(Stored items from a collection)

*** Block opens ***

(** * Dynamic form front end: schema expansion, rule synthesis, serialization

    A shallow embedding of the form-filling core of the repository:

    - [generateFieldName]  (components/FieldEditor.js, NestedFieldsManager.js)
    - [getAllFields], [generateValidationSchema], [getInitialValues],
      the answer loop of [handleSubmit]  (pages/forms/[id].js)
    - [generateStableId], [handleDragEnd]  (components/DraggableFieldList.js)

    and of the code around it:

    - [fieldsWithStableIds] as [useMemo] keeps it, [handleFieldUpdate],
      [handleFieldDelete], [handleAddField]
      (components/DraggableFieldList.js)
    - [handleChange], [handleOptionsChange] and the options filter of
      [handleSave]  (components/FieldEditor.js)
    - the handlers of components/NestedFieldsManager.js
    - the change handler of a select or radio field and the nested fields
      rendered under it  (pages/forms/[id].js)
    - [fetchForm] and the checks of [handleSubmit]  (pages/admin/forms)

    JavaScript objects used as dictionaries are finite maps, arrays are lists,
    and a read of a property an object does not own is [None].  The
    properties inherited from [Object.prototype] are modelled where the code
    uses what it reads without a guard: in the existence test of
    [handleSubmit] and in the change handler of a select or radio field.
    Strings are
    sequences of 8-bit characters; the string operations used by the code
    ([startsWith], [replace] with a string pattern, concatenation, [===]) do
    not depend on the alphabet.  [toLowerCase] and the character classes of
    the regular expressions are modelled on ASCII; [trim] is a parameter or
    generic in the characters.  Numbers are integers; [handleSubmit] takes
    their rendering as a parameter.

    The schema is typed: a field has a string [name], [label] and [type], a
    boolean [required], and every branch of [conditionalFields] is an array of
    fields, so the [Array.isArray] guard of [getAllFields] always takes its
    first arm. *)

From Stdlib Require Import Ascii.
From stdpp Require Import gmap strings list pretty.

Set Warnings "-register-all".
Local Open Scope string_scope.
Local Open Scope list_scope.

(** ** JavaScript values and coercions *)

Module JS.

(** The values a form field or a schema property can hold.  A [File] is
    represented by its [name]; a [Date] by its [getTime()], [toISOString()]
    and [String(...)] renderings. *)
Inductive value :=
| VUndefined
| VNull
| VBool (b : bool)
| VNum (z : Z)
| VStr (s : string)
| VFile (fname : string)
| VDate (time : Z) (iso display : string).

#[global] Instance value_eq_dec : EqDecision value.
Proof. solve_decision. Defined.

(** ToBoolean: [if (v)], [!v], [a || b]. *)
Definition truthy (v : value) : bool :=
  match v with
  | VUndefined | VNull => false
  | VBool b => b
  | VNum z => negb (Z.eqb z 0)
  | VStr s => negb (String.eqb s "")
  | VFile _ | VDate _ _ _ => true
  end.

(** [a || b] *)
Definition or_else (a b : value) : value := if truthy a then a else b.

(** [String(v)], also the coercion of a property key. *)
Definition to_String (v : value) : string :=
  match v with
  | VUndefined => "undefined"
  | VNull => "null"
  | VBool true => "true"
  | VBool false => "false"
  | VNum z => pretty z
  | VStr s => s
  | VFile _ => "[object File]"
  | VDate _ _ display => display
  end.

(** A property read [o[k]] that may come back [undefined]. *)
Definition of_option (o : option string) : value :=
  match o with Some s => VStr s | None => VUndefined end.

(** An optional string property used as a condition: [undefined] and the
    empty string are falsy. *)
Definition truthy_string (o : option string) : option string :=
  match o with
  | Some s => if String.eqb s "" then None else Some s
  | None => None
  end.

(** [s.startsWith(pre)] *)
Definition startsWith (s pre : string) : bool := String.prefix pre s.

Fixpoint drop (n : nat) (s : string) : string :=
  match n, s with
  | S n', String _ t => drop n' t
  | _, _ => s
  end.

(** [s.replace(pat, rep)] with a string pattern: only the first occurrence
    is replaced.  ([rep] is the empty string at every call site, so the
    [$]-patterns of a replacement string do not arise.) *)
Fixpoint replace (s pat rep : string) : string :=
  if String.prefix pat s then rep +:+ drop (String.length pat) s
  else match s with
       | EmptyString => EmptyString
       | String c t => String c (replace t pat rep)
       end.

(** [s.split(sep)[0]] for a one-character separator. *)
Fixpoint split_head (sep : ascii) (s : string) : string :=
  match s with
  | EmptyString => EmptyString
  | String c t => if Ascii.eqb c sep then EmptyString else String c (split_head sep t)
  end.

(** [s.trim() === ""] on ASCII white space. *)
Fixpoint all_space (s : string) : bool :=
  match s with
  | EmptyString => true
  | String c t => Ascii.is_space c && all_space t
  end.

(** An object read in insertion order, as [Object.entries] enumerates it. *)
Definition entries := list (string * value).

(** [o[k]] on such an object. *)
Fixpoint get (o : entries) (k : string) : value :=
  match o with
  | [] => VUndefined
  | (k', v) :: o' => if String.eqb k' k then v else get o' k
  end.

(** The property names a plain object inherits from [Object.prototype].  A
    read [o[k]] of one of them on an object that does not own [k] yields a
    function (for [__proto__] the prototype itself): a truthy value that is
    not an array and has none of the array methods. *)
Definition Object_prototype : list string :=
  ["constructor"; "hasOwnProperty"; "isPrototypeOf"; "propertyIsEnumerable";
   "toLocaleString"; "toString"; "valueOf"; "__proto__"; "__defineGetter__";
   "__defineSetter__"; "__lookupGetter__"; "__lookupSetter__"].

Definition inherited (k : string) : bool := bool_decide (k ∈ Object_prototype).

(** [xs.some(callback)] for a callback that may throw: [None] is the
    exception, and the elements after the first hit are not visited. *)
Fixpoint some {A} (callback : A → option bool) (xs : list A) : option bool :=
  match xs with
  | [] => Some false
  | x :: xs' =>
      match callback x with
      | Some true => Some true
      | Some false => some callback xs'
      | None => None
      end
  end.

(** [xs.forEach(body)] for a body that updates a state and may throw. *)
Fixpoint forEach {S A} (body : S → A → option S) (xs : list A) (st : S) : option S :=
  match xs with
  | [] => Some st
  | x :: xs' =>
      match body st x with
      | Some st' => forEach body xs' st'
      | None => None
      end
  end.

End JS.

(** ** The local-name normalizer *)

Module FieldName.

Definition is_upper (c : ascii) : bool :=
  (65 <=? nat_of_ascii c)%nat && (nat_of_ascii c <=? 90)%nat.
Definition is_lower (c : ascii) : bool :=
  (97 <=? nat_of_ascii c)%nat && (nat_of_ascii c <=? 122)%nat.
Definition is_digit (c : ascii) : bool :=
  (48 <=? nat_of_ascii c)%nat && (nat_of_ascii c <=? 57)%nat.

Definition underscore : ascii := "_"%char.

Definition lower_char (c : ascii) : ascii :=
  if is_upper c then ascii_of_nat (nat_of_ascii c + 32) else c.

Fixpoint map_chars (f : ascii → ascii) (s : string) : string :=
  match s with
  | EmptyString => EmptyString
  | String c t => String (f c) (map_chars f t)
  end.

(** [label.toLowerCase()] *)
Definition toLowerCase : string → string := map_chars lower_char.

(** [.replace(/[^a-z0-9_]/g, '_')] *)
Definition keep_or_underscore (c : ascii) : ascii :=
  if is_lower c || is_digit c || Ascii.eqb c underscore then c else underscore.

*** Block closes ***

__WHAT YOU ARE ASKED TO DO__
Beginning with the line above that contains "Definition inherited (k", copy each line exactly up to and including the line that contains "Definition lower_char (c", and go no further.

__EXERCISE OUTPUT__
Definition inherited (k : string) : bool := bool_decide (k ∈ Object_prototype).

(** [xs.some(callback)] for a callback that may throw: [None] is the
    exception, and the elements after the first hit are not visited. *)
Fixpoint some {A} (callback : A → option bool) (xs : list A) : option bool :=
  match xs with
  | [] => Some false
  | x :: xs' =>
      match callback x with
      | Some true => Some true
      | Some false => some callback xs'
      | None => None
      end
  end.

(** [xs.forEach(body)] for a body that updates a state and may throw. *)
Fixpoint forEach {S A} (body : S → A → option S) (xs : list A) (st : S) : option S :=
  match xs with
  | [] => Some st
  | x :: xs' =>
      match body st x with
      | Some st' => forEach body xs' st'
      | None => None
      end
  end.

End JS.

(** ** The local-name normalizer *)

Module FieldName.

Definition is_upper (c : ascii) : bool :=
  (65 <=? nat_of_ascii c)%nat && (nat_of_ascii c <=? 90)%nat.
Definition is_lower (c : ascii) : bool :=
  (97 <=? nat_of_ascii c)%nat && (nat_of_ascii c <=? 122)%nat.
Definition is_digit (c : ascii) : bool :=
  (48 <=? nat_of_ascii c)%nat && (nat_of_ascii c <=? 57)%nat.

Definition underscore : ascii := "_"%char.

Definition lower_char (c : ascii) : ascii :=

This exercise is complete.